Crespelle: In large bowl, whisk together eggs, milk, water, oil, salt, pepper and nutmeg; whisk in whole wheat and all-purpose flours until smooth. Cover and let stand for 30 minutes; whisk lightly.

Heat 7- or 8-inch/18 or 20 cm nonstick skillet over medium heat; add 1/4 cup/60 mL batter, swirl to coat evenly, and cook until crespelle loosens when skillet is lightly shaken. Flip; cook until fully set, about 30 seconds. Repeat with remaining batter, layering crespelle between waxed paper.

Filling: In large pot of boiling salted water, blanch greens until tender. Drain, chill under cold water and, lightly squeezing, drain well; finely chop.

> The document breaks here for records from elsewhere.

(* ===== verification/Contracts.v ===== *)
(** * Contracts of the planner/orchestrator boundary

    Models [app/runtime/orchestrator_contracts.py]: the status enumerations,
    the pydantic models the planner, the executors and the plan stores exchange,
    and their validators.  Also the exceptions the plan stores raise; the text
    of a message is represented by a [reason] constructor. *)
From S2P Require Import Prelude.

(** ** Enumerations *)

Inductive PlanStatus :=
| PlanDRAFT | PlanACTIVE | PlanWAITING_INPUT | PlanCOMPLETED | PlanFAILED | PlanCANCELLED.

Inductive TaskStatus :=
| PENDING | READY | RUNNING | WAITING_DEPENDENCY | WAITING_USER | WAITING_RETRY
| COMPLETED | UNFULFILLABLE | FAILED | CANCELLED.

Inductive RequirementStatus :=
| ReqPENDING | ReqRESOLVED | ReqWAITING_USER | ReqUNRESOLVABLE.

Inductive AttemptStatus :=
| AttRUNNING | AttSUCCEEDED | AttFAILED | AttTIMED_OUT | AttCANCELLED.

Inductive TaskOutcome := OutCOMPLETED | OutNEEDS_DEPENDENCY | OutUNFULFILLABLE.

Inductive TaskSuccessAction := CONTINUE | REPLAN.

Inductive PlannerDecisionKind :=
| CREATE_PLAN | REVISE_PLAN | ASK_USER | COMPLETE_PLAN | FAIL_PLAN.

Inductive NeedKind := KindDATA | KindARTIFACT | KindDECISION.

#[export] Instance PlanStatus_eq_dec : EqDecision PlanStatus.
Proof. solve_decision. Defined.
#[export] Instance TaskStatus_eq_dec : EqDecision TaskStatus.
Proof. solve_decision. Defined.
#[export] Instance RequirementStatus_eq_dec : EqDecision RequirementStatus.
Proof. solve_decision. Defined.
#[export] Instance AttemptStatus_eq_dec : EqDecision AttemptStatus.
Proof. solve_decision. Defined.
#[export] Instance TaskOutcome_eq_dec : EqDecision TaskOutcome.
Proof. solve_decision. Defined.
#[export] Instance TaskSuccessAction_eq_dec : EqDecision TaskSuccessAction.
Proof. solve_decision. Defined.
#[export] Instance PlannerDecisionKind_eq_dec : EqDecision PlannerDecisionKind.
Proof. solve_decision. Defined.

(** ** Exceptions *)

(** What an error message says. *)
Inductive reason :=
| DuplicateTaskIds
| DuplicateDependencies (task_id : string)
| SelfDependency (task_id : string)
| UnknownDependencies (task_id : string)
| GraphCycle
| CreateAndRemoveSameTask
| CreatePlanRevisionNotZero
| AskUserWithoutQuestion
| FailPlanWithoutReason
| CompletePlanMutatesTasks
| CompletedWithNeeds
| NeedsDependencyWithoutNeeds
| FieldConstraint (field : string)
| CannotReplace (task_id : string)
| CannotRemove (task_ids : list string)
| NotRunning (task_id : string)
| NotResumable (task_id : string)
| UnresolvedNeeds (task_id : string) (keys : list string)
| MissingOutputs (task_id : string) (keys : list string)
| NotWaitingForPlanner
| PersistenceConstraints.

Inductive exn :=
| ValidationError (r : reason)               (* pydantic *)
| PlanConflictError (expected current : Z)
| PlanValidationError (r : reason)
| TaskNotFoundError (task_id : string)
| KeyError (key : string)
| AttributeError (attribute : string)
| IntegrityError (constraint : string)
| TypeError (what : string)
| RuntimeError (message : string)
| OtherError (name message : string).          (* raised by code outside the model *)

(** ** Models *)

Record NeedSpec := mkNeedSpec {
  ns_ref : string;
  ns_key : string;
  ns_kind : NeedKind;
  ns_description : string;
  ns_json_schema : odict json;
  ns_required : bool;
  ns_context : odict json;
  ns_resolved_value : option json;
  ns_resolved_by : option string;
  ns_resolved_at_iteration : option Z
}.

Record TaskOutputSpec := mkTaskOutputSpec {
  os_key : string;
  os_description : string;
  os_json_schema : odict json;
  os_required : bool
}.

Record PlannedTask := mkPlannedTask {
  pt_task_id : string;
  pt_executor : string;
  pt_intent : string;
  pt_instructions : string;
  pt_inputs : odict json;
  pt_expected_outputs : list TaskOutputSpec;
  pt_depends_on : list string;
  pt_needs : list NeedSpec;
  pt_on_success : TaskSuccessAction
}.

Record PlanPatch := mkPlanPatch {
  pp_expected_revision : Z;
  pp_decision : PlannerDecisionKind;
  pp_goal : option string;
  pp_tasks : list PlannedTask;
  pp_remove_task_ids : list string;
  pp_question : option string;
  pp_answer_brief : option string;
  pp_failure_reason : option string;
  pp_rationale : string;
  pp_trigger : option string
}.

Record AgentTaskResult := mkAgentTaskResult {
  ar_outcome : TaskOutcome;
  ar_summary : string;
  ar_outputs : odict json;
  ar_checkpoint : odict json;
  ar_needs : list NeedSpec;
  ar_reason_code : option string;
  ar_evidence : odict json
}.

Record TaskAttemptFailure := mkTaskAttemptFailure {
  af_code : string;
  af_message : string;
  af_retryable : bool;
  af_timed_out : bool;
  af_details : odict json
}.

(** ** Validators *)

(** [not x] for an [Optional[str]]. *)
Definition falsy_str (o : option string) : bool :=
  match o with Some s => str_empty s | None => true end.

Definition non_empty (field : string) (s : string) : result exn unit :=
  if str_empty s then Err (ValidationError (FieldConstraint field)) else Ok tt.

Definition andThen {E A} (r : result E unit) (k : result E A) : result E A :=
  match r with Ok _ => k | Err e => Err e end.
Infix ";;;" := andThen (at level 60, right associativity).

Definition check {E} (b : bool) (e : E) : result E unit := if b then Ok tt else Err e.

(** First failure over a list, in list order. *)
Fixpoint all_ok {E A} (f : A -> result E unit) (l : list A) : result E unit :=
  match l with
  | [] => Ok tt
  | x :: l' => f x ;;; all_ok f l'
  end.

Definition validate_need (n : NeedSpec) : result exn unit :=
  non_empty "key" (ns_key n) ;;; non_empty "description" (ns_description n).

Definition validate_output_spec (o : TaskOutputSpec) : result exn unit :=
  non_empty "key" (os_key o) ;;; non_empty "description" (os_description o).

Definition validate_planned_task (t : PlannedTask) : result exn unit :=
  non_empty "task_id" (pt_task_id t) ;;;
  non_empty "executor" (pt_executor t) ;;;
  non_empty "intent" (pt_intent t) ;;;
  non_empty "instructions" (pt_instructions t) ;;;
  all_ok validate_output_spec (pt_expected_outputs t) ;;;
  all_ok validate_need (pt_needs t).

(** The per-task part of [validate_patch]. *)
Definition validate_patch_task (t : PlannedTask) : result exn unit :=
  check (negb (has_dup (pt_depends_on t)))
        (ValidationError (DuplicateDependencies (pt_task_id t))) ;;;
  check (negb (bool_decide (pt_task_id t ∈ pt_depends_on t)))
        (ValidationError (SelfDependency (pt_task_id t))).

Definition validate_patch (p : PlanPatch) : result exn PlanPatch :=
  let task_ids := map pt_task_id (pp_tasks p) in
  check (negb (has_dup task_ids)) (ValidationError DuplicateTaskIds) ;;;
  all_ok validate_patch_task (pp_tasks p) ;;;
  check (forallb (fun i => negb (bool_decide (i ∈ task_ids))) (pp_remove_task_ids p))
        (ValidationError CreateAndRemoveSameTask) ;;;
  check (negb (bool_decide (pp_decision p = CREATE_PLAN)
               && negb (Z.eqb (pp_expected_revision p) 0)))
        (ValidationError CreatePlanRevisionNotZero) ;;;
  check (negb (bool_decide (pp_decision p = ASK_USER) && falsy_str (pp_question p)))
        (ValidationError AskUserWithoutQuestion) ;;;
  check (negb (bool_decide (pp_decision p = FAIL_PLAN) && falsy_str (pp_failure_reason p)))
        (ValidationError FailPlanWithoutReason) ;;;
  check (negb (bool_decide (pp_decision p = COMPLETE_PLAN)
               && negb (bool_decide (pp_tasks p = []) && bool_decide (pp_remove_task_ids p = []))))
        (ValidationError CompletePlanMutatesTasks) ;;;
  Ok p.

(** Construction of a [PlanPatch]: the field constraints, then the model
    validator. *)
Definition make_patch (p : PlanPatch) : result exn PlanPatch :=
  check (Z.leb 0 (pp_expected_revision p)) (ValidationError (FieldConstraint "expected_revision")) ;;;
  match pp_goal p with Some g => non_empty "goal" g | None => Ok tt end ;;;
  all_ok validate_planned_task (pp_tasks p) ;;;
  validate_patch p.

Definition validate_outcome (r : AgentTaskResult) : result exn AgentTaskResult :=
  check (negb (bool_decide (ar_outcome r = OutCOMPLETED) && negb (bool_decide (length (ar_needs r) = 0))))
        (ValidationError CompletedWithNeeds) ;;;
  check (negb (bool_decide (ar_outcome r = OutNEEDS_DEPENDENCY) && bool_decide (length (ar_needs r) = 0)))
        (ValidationError NeedsDependencyWithoutNeeds) ;;;
  Ok r.

(** Construction of a [TaskAttemptFailure]. *)
Definition validate_failure (f : TaskAttemptFailure) : result exn TaskAttemptFailure :=
  non_empty "code" (af_code f) ;;; non_empty "message" (af_message f) ;;; Ok f.

(** ** Facts about the validators *)

Lemma andThen_Ok {E A} (r : result E unit) (k : result E A) a :
  (r ;;; k) = Ok a <-> r = Ok tt /\ k = Ok a.
Proof. destruct r as [[]|e]; simpl; split; intros; destruct_and?; simplify_eq; auto. Qed.

Lemma check_Ok {E} b (e : E) u : check b e = Ok u <-> b = true.
Proof. destruct b, u; simpl; split; done. Qed.

Lemma all_ok_Ok {E A} (f : A -> result E unit) l u :
  all_ok f l = Ok u <-> Forall (fun x => f x = Ok tt) l.
Proof.
  destruct u. induction l as [|x l IH]; simpl; [done|].
  by rewrite andThen_Ok, IH, Forall_cons.
Qed.

Lemma andThen_Err {E A} (r : result E unit) (k : result E A) e :
  (r ;;; k) = Err e <-> r = Err e \/ (r = Ok tt /\ k = Err e).
Proof.
  destruct r as [[]|e']; simpl; split; intros;
    repeat (destruct_or? || destruct_and?); simplify_eq; auto.
Qed.

Lemma check_Err {E} b (e e' : E) : check b e = Err e' <-> b = false /\ e' = e.
Proof. destruct b; simpl; split; intros; destruct_and?; simplify_eq; auto. Qed.

Lemma all_ok_Err {E A} (f : A -> result E unit) l e :
  all_ok f l = Err e -> exists x, x ∈ l /\ f x = Err e.
Proof.
  induction l as [|x l IH]; simpl; [done|]. rewrite andThen_Err. intros [?|[_ H]].
  - exists x. split; [left|done].
  - destruct (IH H) as (y & ? & ?). exists y. split; [by right|done].
Qed.

Lemma has_dup_false l : has_dup l = false <-> NoDup l.
Proof. unfold has_dup. rewrite negb_false_iff. by rewrite bool_decide_eq_true. Qed.

Create HintDb contracts.
Create Rewrite HintDb contracts.
#[export] Hint Rewrite @andThen_Ok @check_Ok @all_ok_Ok negb_true_iff negb_false_iff
  has_dup_false bool_decide_eq_true bool_decide_eq_false andb_false_iff andb_true_iff : contracts.

(** What a constructed patch satisfies. *)
Lemma validate_patch_Ok p p' :
  validate_patch p = Ok p' ->
  p' = p /\ NoDup (map pt_task_id (pp_tasks p)) /\
  Forall (fun t => NoDup (pt_depends_on t) /\ pt_task_id t ∉ pt_depends_on t) (pp_tasks p) /\
  (forall i, i ∈ pp_remove_task_ids p -> i ∉ map pt_task_id (pp_tasks p)) /\
  (pp_decision p = COMPLETE_PLAN -> pp_tasks p = [] /\ pp_remove_task_ids p = []).
Proof.
  unfold validate_patch. intros H. autorewrite with contracts in H.
  destruct H as (Hd & Ht & Hr & _ & _ & _ & Hc & He). split_and!; [congruence|done| | |].
  - eapply Forall_impl; [exact Ht|]. intros t Htt. unfold validate_patch_task in Htt.
    autorewrite with contracts in Htt. tauto.
  - intros i Hi. rewrite forallb_elem in Hr. specialize (Hr i Hi).
    by autorewrite with contracts in Hr.
  - intros Hdec. destruct Hc as [Hc|Hc]; [done|]. tauto.
Qed.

In large bowl, beat egg into ricotta; stir in greens, Asiago cheese and salt. Set aside.

Tomato Sauce: Thinly slice green onions, separating and setting aside dark green from light green and white parts. In nonstick skillet, heat oil over medium heat; add white and light green parts of onions, garlic and salt, and fry until onions are softened, about 1 minute. Stir in tomatoes and 1/4 cup/60 mL water; simmer for 2 minutes.

Spoon generous 1/4 cup/60 mL of the Filling in single line across centre of each crespelle; roll up snugly into tube. Spoon about 1/3 cup/75 mL of the Tomato Sauce into lightly oiled 13- x 9-inch/3 L baking dish; arrange layer of stuffed crespelle, seam side down, in dish.

Spoon remaining Tomato Sauce on top. Cover with foil and bake in centre of 375F/190C oven until bubbling, about 30 minutes. Remove foil and sprinkle with reserved dark green parts of onions.

Makes 10 servings.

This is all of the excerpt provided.